Conclusões/Considerações finais Este ensaio não visa fazer uma contraposição destrutiva da visão de alimentação saudável que vem norteando as práticas, ações e políticas de saúde. Quer-se aqui problematiza essa visão colocando que concepções rígidas baseada em dicotomias sobre a saúde não dão conta da complexidade que é realizar o cuidado alimentar e nutricional na prática.

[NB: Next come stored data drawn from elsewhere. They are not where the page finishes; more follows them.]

(** ** The network only grows *)
Record net_grows (w w' : Net) : Prop := {
  ng_answer : n_answer w' = n_answer w;
  ng_done : n_done w' = n_done w;
  ng_sent : n_sent w `prefix_of` n_sent w'
}.

#[export] Instance net_grows_refl : Reflexive net_grows.
Proof. intros w. by split. Qed.

#[export] Instance net_grows_trans : Transitive net_grows.
Proof. intros x y z [A1 B1 C1] [A2 B2 C2]. split; [congruence|congruence|by etrans]. Qed.

Lemma attempts_grow valid r n a w : net_grows w (snd (attempts valid r n a w)).
Proof.
  revert a w. induction n as [|n IH]; intros a w; simpl; [done|].
  set (gw := if 0 <? a then sleep (backoff a) w else (true, w)).
  assert (net_grows w gw.2) as Hg by (unfold gw; by destruct (0 <? a)).
  destruct gw as [go w1]. simpl in Hg. destruct go; simpl; [|done].
  destruct valid; simpl; [|by etrans; [exact Hg|apply IH]].
  etrans; [exact Hg|]. destruct (ok_status _); simpl; [|etrans; [|apply IH]].
  - split; simpl; [done|done|by eexists].
  - split; simpl; [done|done|by eexists].
Qed.

(** ** One event, and many *)

(** What became of an event: the [k]-th request carried it and was accepted; it
    was written to the fallback file; or no body could be made of it. *)
Inductive Fate :=
| F_accepted (k : nat)
| F_kept
| F_unformatted.

Section publish.
Context {R : MapRange} {F J : Type} (render : F -> result string) (one : F).
Context (marshal_event : Event F J -> result string).
Context (marshal_record : gmap string (Cell F J) -> result string).
Context (valid : string -> string -> bool).
Abbreviation format := (formatBody render one marshal_event marshal_record).
Abbreviation publish := (Publish render one marshal_event marshal_record valid).

Definition fate_of (cfg : HTTPOutputConfig) (net : Net) (ev : Event F J) (f : Fate) : Prop :=
  match f with
  | F_accepted k => exists body ct, format cfg ev = Ok (body, ct) /\
      n_sent net !! k = Some (request_of cfg body ct) /\ ok_status (n_answer net k) = true
  | F_kept => is_ok (format cfg ev) = true
  | F_unformatted => is_ok (format cfg ev) = false
  end.

Definition kept_entry (cfg : HTTPOutputConfig) (x : Event F J * Fate) : option string :=
  match x.2, format cfg x.1 with F_kept, Ok (body, _) => Some (body +:+ newline) | _, _ => None end.

(** The requests that carried the accepted events. *)
Definition accepted (fates : list Fate) : list nat :=
  omap (fun f => match f with F_accepted k => Some k | _ => None end) fates.

(** The entries of the kept events, in order. *)
Definition kept_entries (cfg : HTTPOutputConfig) (evs : list (Event F J)) (fates : list Fate)
    : list string := omap (kept_entry cfg) (zip evs fates).

Lemma fate_of_grows cfg net net' ev f :
  net_grows net net' -> fate_of cfg net ev f -> fate_of cfg net' ev f.
Proof.
  intros [Ha _ Hs]. destruct f as [k| |]; [|done|done]. intros (body & ct & Hf & Hk & Ho).
  exists body, ct. split_and!; [done|by eapply prefix_lookup_Some|by rewrite Ha].
Qed.

(** The machine of one output: its files without faults, and the network. *)
Definition world (m : Files) (net : Net) : World := {| wd_fs := on_files m; wd_net := net |}.

Lemma Publish_fate cfg ev h m net :
  keeping cfg h m -> FallbackPath cfg <> EmptyString ->
  exists r h' m' net' f, publish ev h (world m net) = (r, h', world m' net') /\
    net_grows net net' /\ fate_of cfg net' ev f /\
    (forall k, f = F_accepted k -> (length (n_sent net) <= k)%nat) /\
    keeps_log cfg (kept_entries cfg [ev] [f]) m h' m'.
Proof.
  intros Hk Hp. unfold Publish. rewrite (kp_open _ _ _ Hk), (kp_cfg _ _ _ Hk).
  unfold kept_entries, kept_entry. simpl.
  destruct (format cfg ev) as [[body ct]|e] eqn:Ef.
  2: { eexists _, h, m, net, F_unformatted. split_and!; [done|done|simpl; by rewrite Ef|done|].
       by apply keeps_log_refl. }
  unfold trySend. simpl.
  set (rq := request_of cfg body ct). set (v := valid (rq_method rq) (rq_url rq)).
  pose proof (attempts_accepted valid rq (Z.to_nat (RetryMax cfg + 1)) 0 net) as Hacc.
  pose proof (attempts_grow v rq (Z.to_nat (RetryMax cfg + 1)) 0 net) as Hg. fold v in Hacc.
  change (valid (text_or "POST" (ho_Method cfg)) (ho_URL cfg)) with v.
  destruct (attempts v rq _ 0 net) as [[] net'] eqn:Ea; simpl in Hacc, Hg |- *.
  - destruct (Hacc eq_refl) as (k & Hk0 & Hk1 & Hk2).
    exists (Ok tt), h, m, net', (F_accepted k). split_and!; [done|done| |intros ? E; by simplify_eq|by apply keeps_log_refl].
    exists body, ct. split_and!; [done|done|]. by rewrite (ng_answer _ _ Hg).
  - destruct (write_keeps cfg body h m Hk Hp) as (h' & m' & Hw & Hkl). rewrite Hw.
    exists (Ok tt), h', m', net', F_kept. split_and!; [done|done|simpl; by rewrite Ef|done|done].
Qed.
End publish.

Aqui pretende-se chamar atenção aos aspectos relacionais e subjetivos, mas se expandirmos a problematização para aspectos sociais e econômicos, a insuficiência da visão hegemônica de alimentação saudável, com foco nos alimentos e no seu processamento, se torna ainda mais evidente. A partir de uma visão hermenêutica da saúde, a noção de alimentação saudável não pode ter um sentido inequívoco, tampouco universal. Há que se permitir que os conhecimentos e sentidos práticos da alimentação na vida das pessoas esteja presente ao tratar de alimentação no encontro clínico, ou melhor, permitir que a alimentação seja um componente de produção deste encontro, e isso significa que uma classificação de alimentos não pode ser concebida como única forma legítima de compreender a alimentação como saudável.